Os tons frios da fotografia abrem a projeção em uma região deserta. Ali presente somente um minerador em seu buraco procurando por pedras preciosas. Daniel Plainview (Day-Lewis) aos poucos começa a construir sua fortuna e da prata parte para o petróleo, fundando uma pequena empresa familiar, como ele próprio a descreve. Ao lado de seu filho adotado, H.W. (Dillon Freasier), o petroleiro é abordado por Paul Sunday (Paul Dano) que deseja vender o terreno de sua família. A escuridão e a sensação claustrofóbica marcada pela reunião entre os dois já oferece indícios do que poderíamos esperar do restante da obra. As terras que recebe sim, são prósperas, mas o irmão de Paul, Eli (também interpretado por Dano) deseja fundar ali sua Igreja e pouco a pouco assume a posição de principal antagonista do longa.

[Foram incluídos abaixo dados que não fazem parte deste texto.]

(** * Shallow embedding of the render manager and the shot model of
    sabarnac/opengl-tutorial (src/include/render.cpp, src/include/constants.cpp,
    src/models/shot_model.cpp).

    Numeric conventions: GLuint/int/size_t quantities are [Z] (all values met
    here are small, no wrap-around is reached); glm float vectors and the
    double timestamps of glfwGetTime are exact rationals [Q].  Matrices
    (glm::mat4) are an abstract carrier with their product, since the math
    library is an external collaborator. *)

From Stdlib Require Import String Ascii List ZArith QArith Bool Lia DecimalString.
Import ListNotations.
Open Scope string_scope.
Open Scope list_scope.

(** ** std::map<std::string, V>

    A std::map is a finite map whose iteration order is ascending key order
    ([std::less<std::string>], i.e. lexicographic on unsigned bytes, which is
    [String.ltb]).  It is modelled as an association list kept in that order. *)
Module StdMap.
Section StdMap.
Variable V : Type.

Definition t := list (string * V).

Definition empty : t := [].

(** [std::map::find] *)
Fixpoint find (k : string) (m : t) : option V :=
  match m with
  | [] => None
  | (k', v) :: m' => if String.eqb k k' then Some v else find k m'
  end.

(** Positional insertion of a fresh key, keeping ascending key order. *)
Fixpoint insert_sorted (k : string) (v : V) (m : t) : t :=
  match m with
  | [] => [(k, v)]
  | (k', v') :: m' =>
      if String.ltb k k' then (k, v) :: m
      else (k', v') :: insert_sorted k v m'
  end.

(** [std::map::insert(std::pair(k, v))]: inserts only if the container does
    not already hold an element with an equivalent key; otherwise the map is
    left as it is. *)
Definition insert (k : string) (v : V) (m : t) : t :=
  match find k m with
  | Some _ => m
  | None => insert_sorted k v m
  end.

(** [std::map::erase(key)]: removes the element with that key, if any. *)
Fixpoint erase (k : string) (m : t) : t :=
  match m with
  | [] => []
  | (k', v') :: m' =>
      if String.eqb k k' then erase k m' else (k', v') :: erase k m'
  end.

(** Iteration [for (it = m.begin(); it != m.end(); it++) ... it->second]. *)
Definition values (m : t) : list V := map snd m.

(** Insert, replacing the element already held under [k]. *)
Definition insert_or_assign (k : string) (v : V) (m : t) : t :=
  insert_sorted k v (erase k m).

End StdMap.
Arguments empty {V}.
Arguments find {V} k m.
Arguments insert_sorted {V} k v m.
Arguments insert {V} k v m.
Arguments erase {V} k m.
Arguments values {V} m.
Arguments insert_or_assign {V} k v m.
End StdMap.

(** ** The registries of RenderManager (render.cpp lines 94-96, 122-165)

    [registeredLights], [registeredModels] and [registeredCameras] are three
    std::map<std::string, std::shared_ptr<T>> keyed by the entity's own
    identifier ([getLightId], [getModelId], [getCameraId]).  The three pairs of
    [registerX]/[deregisterX] are the same code over a different entity type,
    so they are stated once over an entity type [E] with its identifier. *)
Module Registry.
Section Registry.
Variable E : Type.
Variable getId : E -> string.

(** [registerLight] / [registerModel] / [registerCamera] *)
Definition register (x : E) (r : StdMap.t E) : StdMap.t E :=
  StdMap.insert (getId x) x r.

(** [deregisterLight(std::string)] / [deregisterModel(std::string)] /
    [deregisterCamera(std::string)] *)
Definition deregister_id (id : string) (r : StdMap.t E) : StdMap.t E :=
  StdMap.erase id r.

(** [deregisterLight(shared_ptr)] / ... : erase by the entity's identifier. *)
Definition deregister (x : E) (r : StdMap.t E) : StdMap.t E :=
  StdMap.erase (getId x) r.

End Registry.
Arguments register {E} getId x r.
Arguments deregister_id {E} id r.
Arguments deregister {E} getId x r.
End Registry.

(** ** Shared data: glm::vec3 and std::to_string *)

Record vec3 := mkVec3 { vx : Q; vy : Q; vz : Q }.

Definition vec3_sub (a b : vec3) : vec3 :=
  mkVec3 (vx a - vx b) (vy a - vy b) (vz a - vz b).

(** [std::to_string] on the non-negative loop indices of render.cpp. *)
Definition to_string (n : nat) : string :=
  NilZero.string_of_uint (Nat.to_uint n).

(** ** constants.cpp *)
Definition WINDOW_WIDTH : Z := 800.
Definition WINDOW_HEIGHT : Z := 600.
Definition MAX_CONE_LIGHTS : Z := 4.
Definition MAX_POINT_LIGHTS : Z := 6.
(** The mutable globals, at the values their static initialisers give them. *)
Definition VIEWPORT_WIDTH : Z := WINDOW_WIDTH.
Definition VIEWPORT_HEIGHT : Z := WINDOW_HEIGHT.
Definition FRAMEBUFFER_WIDTH : Z := VIEWPORT_WIDTH * 2.
Definition FRAMEBUFFER_HEIGHT : Z := VIEWPORT_HEIGHT * 2.

(** ** RenderManager (render.cpp)

    The GPU side is observed through the sequence of OpenGL and WindowManager
    calls the manager issues; a [glGetUniformLocation(program, name)]
    followed by a [glUniform*] on that location is one [Uniform] event. *)
Module Render.

Inductive ShadowBufferType := SIMPLE | CUBE.

Inductive target := GL_TEXTURE_2D | GL_TEXTURE_CUBE_MAP.

Section Render.
(** glm::mat4, its product, and the default-constructed [glm::mat4()]. *)
Variable M : Type.
Variable mmul : M -> M -> M.
Variable mat4_default : M.

Record ShadowBufferDetails := {
  getShadowBufferId : Z;
  getShadowBufferTextureId : Z;
  getShadowBufferType : ShadowBufferType }.

(** The parts of a LightBase that render.cpp reads. *)
Record LightBase := {
  getLightId : string;
  getLightPosition : vec3;
  getLightColor : vec3;
  getLightIntensity : Q;
  getNearPlane : Q;
  getFarPlane : Q;
  getViewMatrices : list M;
  getProjectionMatrices : list M;
  getShadowBufferDetails : ShadowBufferDetails;
  getLightShaderId : Z }.

Record ObjectDetails := {
  getVertexBufferId : Z;
  getUvBufferId : Z;
  getNormalBufferId : Z;
  getBufferSize : Z }.

(** The parts of a ModelBase that render.cpp reads. *)
Record ModelBase := {
  getModelId : string;
  getModelShaderId : Z;
  getModelTextureId : Z;
  getObjectDetails : ObjectDetails;
  getModelMatrix : M }.

Record CameraBase := {
  getCameraId : string;
  getViewMatrix : M;
  getProjectionMatrix : M }.

Record LightDetails := {
  lightPosition : vec3;
  lightVpMatrix : M;
  lightColor : vec3;
  lightIntensity : Q;
  mapWidth : Z;
  mapHeight : Z;
  nearPlane : Q;
  farPlane : Q;
  textureId : Z }.

Record RenderManager := {
  activeCameraId : string;
  deadSimpleLight : LightBase;
  deadCubeLight : LightBase;
  registeredLights : StdMap.t LightBase;
  registeredModels : StdMap.t ModelBase;
  registeredCameras : StdMap.t CameraBase;
  startTime : Q;
  lastTime : Q;
  (** [VertexAttributeArray::attributeIds] *)
  attributeIds : list Z }.

Definition ambientFactor : Q := 1 # 4.

Inductive uval :=
| UInt (z : Z)
| UFloat (q : Q)
| UVec3 (v : vec3)
| UMat (m : M).

Inductive glcall :=
| SwitchToFrameBufferViewport
| SwitchToWindowViewport
| SetClearColor (r g b a : Q)
| ClearScreen
| BindFramebuffer (fb : Z)
| UseProgram (sid : Z)
| Uniform (sid : Z) (name : string) (v : uval)
| ActiveTexture (unit : Z)
| BindTexture (tg : target) (tex : Z)
| EnableVertexAttribArray (attr buf size : Z)
| DisableVertexAttribArray (attr : Z)
| DrawArrays (count : Z).

(** *** VertexAttributeArray *)

(** [createAttributeId]: the least identifier not in [attributeIds]; among
    the first [length used + 1] candidates one is free. *)
Fixpoint first_free (fuel : nat) (i : Z) (used : list Z) : Z :=
  match fuel with
  | O => i
  | S f => if existsb (Z.eqb i) used then first_free f (i + 1) used else i
  end.

Definition createAttributeId (used : list Z) : Z :=
  first_free (S (length used)) 0 used.

(** Construct one VertexAttributeArray per (buffer, element size), in order. *)
Fixpoint alloc_arrays (used : list Z) (arrays : list (Z * Z)) : list (Z * Z * Z) :=
  match arrays with
  | [] => []
  | (buf, sz) :: rest =>
      let id := createAttributeId used in
      (id, buf, sz) :: alloc_arrays (id :: used) rest
  end.

(** Construct the arrays, [enableAttribute] each, [glDrawArrays], then the
    destructors run in reverse order of construction, each erasing its id
    from [attributeIds] and calling [glDisableVertexAttribArray]. *)
Definition draw_with_arrays (used : list Z) (arrays : list (Z * Z)) (count : Z)
  : list glcall :=
  let a := alloc_arrays used arrays in
  map (fun '(id, buf, sz) => EnableVertexAttribArray id buf sz) a
  ++ [DrawArrays count]
  ++ map (fun '(id, _, _) => DisableVertexAttribArray id) (rev a).


(** *** renderLights (render.cpp lines 177-265) *)

(** The categorizedLights map, created with both keys present
    ({{SIMPLE, {}}, {CUBE, {}}}); [operator[]] on either key returns its
    vector. *)
Record Categorized := { cat_simple : list LightDetails; cat_cube : list LightDetails }.

Definition empty_categorized : Categorized := {| cat_simple := []; cat_cube := [] |}.

Definition cat_get (c : Categorized) (ty : ShadowBufferType) : list LightDetails :=
  match ty with SIMPLE => cat_simple c | CUBE => cat_cube c end.

(** [categorizedLights[ty].push_back(ld)] *)
Definition cat_push (c : Categorized) (ty : ShadowBufferType) (ld : LightDetails)
  : Categorized :=
  match ty with
  | SIMPLE => {| cat_simple := cat_simple c ++ [ld]; cat_cube := cat_cube c |}
  | CUBE => {| cat_simple := cat_simple c; cat_cube := cat_cube c ++ [ld] |}
  end.

(** [vector[i]]; every light holds its 1 or 6 matrices, so the index is in
    range wherever the code reads it. *)
Definition at_ (ms : list M) (i : nat) : M := nth i ms mat4_default.

(** The LightDetails aggregate of lines 186-195, fields in declaration order. *)
Definition light_details (l : LightBase) : LightDetails := {|
  lightPosition := getLightPosition l;
  lightVpMatrix :=
    mmul (mmul (at_ (getProjectionMatrices l) 0) (at_ (getViewMatrices l) 0))
         mat4_default;
  lightColor := getLightColor l;
  lightIntensity := getLightIntensity l;
  mapWidth := FRAMEBUFFER_WIDTH;
  mapHeight := FRAMEBUFFER_WIDTH;
  nearPlane := getNearPlane l;
  farPlane := getFarPlane l;
  textureId := getShadowBufferTextureId (getShadowBufferDetails l) |}.

(** The same uniform uploaded to the vertex, geometry and fragment stages:
    [pre ++ "_vertex" ++ field], [pre ++ "_geometry" ++ field], ... *)
Definition uniform3 (sid : Z) (pre field : string) (v : uval) : list glcall :=
  map (fun stage => Uniform sid (pre ++ "_" ++ stage ++ field)%string v)
      ["vertex"; "geometry"; "fragment"].

(** Inner loop body of renderLights: one model drawn into a light's shadow
    buffer (lines 212-259). *)
Definition shadow_model_calls (used : list Z) (l : LightBase) (ld : LightDetails)
    (m : ModelBase) : list glcall :=
  let sid := getLightShaderId l in
  let views := getViewMatrices l in
  let projs := getProjectionMatrices l in
  uniform3 sid "lightDetails" ".vpMatrixCount" (UInt (Z.of_nat (length views)))
  ++ uniform3 sid "lightDetails" ".lightPosition" (UVec3 (lightPosition ld))
  ++ uniform3 sid "projectionDetails" ".nearPlane" (UFloat (nearPlane ld))
  ++ uniform3 sid "projectionDetails" ".farPlane" (UFloat (farPlane ld))
  ++ [Uniform sid "modelMatrix" (UMat (getModelMatrix m))]
  ++ flat_map (fun i =>
       uniform3 sid "lightDetails" (".vpMatrices[" ++ to_string i ++ "]")%string
         (UMat (mmul (at_ projs i) (at_ views i))))
       (seq 0 (length views))
  ++ draw_with_arrays used [(getVertexBufferId (getObjectDetails m), 3%Z)]
       (getBufferSize (getObjectDetails m)).

(** Outer loop of renderLights over the lights in map order, threading the
    cached [shaderId] and the categorized map. *)
Fixpoint shadow_pass (rm : RenderManager) (shaderId : Z) (lights : list LightBase)
    (cat : Categorized) : list glcall * Categorized :=
  match lights with
  | [] => ([], cat)
  | l :: ls =>
      let ld := light_details l in
      let cat' := cat_push cat (getShadowBufferType (getShadowBufferDetails l)) ld in
      let sid := getLightShaderId l in
      let head :=
        [BindFramebuffer (getShadowBufferId (getShadowBufferDetails l)); ClearScreen]
        ++ (if Z.eqb shaderId sid then [] else [UseProgram sid]) in
      let body :=
        flat_map (shadow_model_calls (attributeIds rm) l ld)
                 (StdMap.values (registeredModels rm)) in
      let '(tr, cat'') := shadow_pass rm sid ls cat' in
      (head ++ body ++ [BindFramebuffer 0] ++ tr, cat'')
  end.

(** The shadow block of one light, as [shadow_pass] emits it. *)
Definition light_block (rm : RenderManager) (shaderId : Z) (l : LightBase)
  : list glcall :=
  let sid := getLightShaderId l in
  [BindFramebuffer (getShadowBufferId (getShadowBufferDetails l)); ClearScreen]
  ++ (if Z.eqb shaderId sid then [] else [UseProgram sid])
  ++ flat_map (shadow_model_calls (attributeIds rm) l (light_details l))
              (StdMap.values (registeredModels rm))
  ++ [BindFramebuffer 0].

Definition renderLights (rm : RenderManager) : list glcall * Categorized :=
  let '(tr, cat) :=
    shadow_pass rm (-1) (StdMap.values (registeredLights rm)) empty_categorized in
  ([SwitchToFrameBufferViewport; SetClearColor 1 1 1 1] ++ tr, cat).

(** *** renderModels (render.cpp lines 267-449) *)

(** Uniform [pre ++ "_vertex[i]" ++ field] and [pre ++ "_fragment[i]" ++ field]. *)
Definition uniform2 (sid : Z) (pre : string) (i : nat) (field : string) (v : uval)
  : list glcall :=
  map (fun stage => Uniform sid (pre ++ "_" ++ stage ++ "[" ++ to_string i ++ "]" ++ field)%string v)
      ["vertex"; "fragment"].
(** * TextAnaSearch: tokenizer, frequency tables, inverted index, retriever

    A shallow embedding of the Python classes [TextProcessor],
    [SimpleIndexer], [FrequencyAnalyzer] and [DocumentRetriever] and of the
    handlers of [CLIManager] that load, search and save, with the
    properties of them that the specification states and others that the
    code shows.

    Conventions of the embedding:
    - a Python [int] is a [Z];
    - a Python [str] is a [string]; the character tables ([str.lower], the
      regular-expression classes \w and \s) are those of the code points
      0..255;
    - a Python [dict] is an association list in insertion order whose keys
      are pairwise distinct ([Dict.wf]); a [Counter] is such a dict of
      integers that reads 0 at a missing key;
    - a method that can raise returns a [result]; a method that mutates
      [self] returns the new object;
    - an attribute that has not been assigned yet is [None]. *)

From Stdlib Require Import String Ascii List ZArith NArith Lia Bool.
From Stdlib Require Import DecimalString.
From Stdlib Require Import Sorting.Sorted Sorting.Permutation.
Import ListNotations.

Local Open Scope string_scope.
Local Open Scope Z_scope.

(** ** Exceptions *)

(** The exceptions the four classes can raise.  [AttributeError] carries the
    class and the attribute that is missing; the others carry the path or the
    document the message of the source is built from. *)
Inductive exn : Type :=
| AttributeError (cls attr : string)
| KeyError (filepath : string)
| FileNotFoundError (path : string)
| IOError (path : string).

Inductive result (A : Type) : Type :=
| Ok (a : A)
| Raise (e : exn).

Arguments Ok {A} a.
Arguments Raise {A} e.

(** ** Python dictionaries, in insertion order *)

Module Dict.

Definition mem (x : string) (l : list string) : bool :=
  existsb (String.eqb x) l.

Fixpoint distinct (l : list string) : bool :=
  match l with
  | [] => true
  | x :: l' => negb (mem x l') && distinct l'
  end.

Section Ops.
Context {V : Type}.

(** [d.get(k)] *)
Fixpoint get (d : list (string * V)) (k : string) : option V :=
  match d with
  | [] => None
  | (k', v) :: d' => if String.eqb k' k then Some v else get d' k
  end.

(** [k in d] *)
Definition contains (d : list (string * V)) (k : string) : bool :=
  match get d k with Some _ => true | None => false end.

(** [d.get(k, default)] *)
Definition get_or (d : list (string * V)) (k : string) (default : V) : V :=
  match get d k with Some v => v | None => default end.

(** [d[k] = v]: an existing key keeps its place, a new key goes last. *)
Fixpoint set (d : list (string * V)) (k : string) (v : V)
  : list (string * V) :=
  match d with
  | [] => [(k, v)]
  | (k', v') :: d' =>
      if String.eqb k' k then (k', v) :: d' else (k', v') :: set d' k v
  end.

(** [d.setdefault(k, v)], for its effect on [d] *)
Definition setdefault (d : list (string * V)) (k : string) (v : V)
  : list (string * V) :=
  if contains d k then d else set d k v.

Definition keys (d : list (string * V)) : list string := map fst d.
Definition values (d : list (string * V)) : list V := map snd d.

(** The keys of a dictionary are pairwise distinct. *)
Definition wf (d : list (string * V)) : Prop := distinct (keys d) = true.
End Ops.

End Dict.

Notation dict V := (list (string * V)).

(** ** Strings *)

Module Str.

Definition code (c : ascii) : N := N_of_ascii c.

Definition between (lo hi n : N) : bool := ((lo <=? n) && (n <=? hi))%N.

(** [str.lower] on one character: A-Z, and the upper-case letters
    U+00C0..U+00DE except the multiplication sign U+00D7. *)
Definition lower_char (c : ascii) : ascii :=
  let n := code c in
  if between 65 90 n || between 192 214 n || between 216 222 n
  then ascii_of_N (n + 32) else c.

Fixpoint lower (s : string) : string :=
  match s with
  | EmptyString => EmptyString
  | String c s' => String (lower_char c) (lower s')
  end.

Similarmente a outros filmes, como Scarface, Sangue Negro retrata a ascensão e queda de um homem. A diferença aqui é que o protagonista se vê bem sucedido em todas as suas ações e seu declínio é em direção à loucura e à paranoia. Honestamente não conseguiria imaginar qualquer outro ator no lugar de Day-Lewis, em sua expressão temos um pai preocupado, um empresário ganancioso, um homem que beira a loucura, proveniente de sua ira reprimida, dentre milhares de outras sensações que nitidamente o personagem parece sentir. O turbilhão de emoções que vivenciamos ao assistir a obra certamente deve muito a cada olhar penetrante do ator, que utiliza todo seu corpo e sua voz para viver Plainview.
Do outro lado temos Eli, que representa não só o vilão, mas Deus e o Diabo ao mesmo tempo. Através dele vemos o julgamento pesar sobre Daniel e chegamos a efetivamente acreditar que uma força superior pune o petroleiro por não ter benzido seu poço. O interessante é como Anderson mantém essa inimizade, inúmeras vezes, em segundo plano. Sunday apenas observa as escavações em alguns planos e sabemos que isso é um mal presságio. A crença do protagonista é finalmente colocada em cheque com o acidente que toma a audição de seu filho e, de alguma forma, ele culpa o pastor pelo acontecido. O roteiro, contudo, não fica no óbvio e trabalha essas questões sutilmente, sem cair no didatismo exagerado e desnecessário, fazendo, portanto, o filme fluir.
Essa fluidez é o que certamente deixa toda a queda de Plainview ainda mais assustadora. Se não formos atentos não percebemos as mudanças no personagem, mais uma prova de quão humano o protagonista realmente é. Anderson deixa nas entrelinhas de seu roteiro, em diálogos bem posicionados o quanto a mente de Daniel está afetada e mesmo diante de todos os defeitos no caráter do homem ainda conseguimos nos identificar, nos relacionar com ele. Fruto evidente do trabalho de direção, que cuidadosamente enquadra o personagem da maneira correta nos pontos chaves – diálogos mais intimistas são marcados por um close, evidenciando toda a angústia do personagem. Suas mentiras, em geral, são mostradas com ele de costas ou de lado e os momentos de maior ação são filmados em planos mais longos, nos fazendo acompanhar o personagem a cada movimento. O maior exemplo disso é Daniel correndo com seu filho nos braços após o acidente, percebam como o cansaço do protagonista praticamente passa para nós, sua angústia e até mesmo seu medo e indecisão na escolha entre cuidar do menino ou salvar seu poço.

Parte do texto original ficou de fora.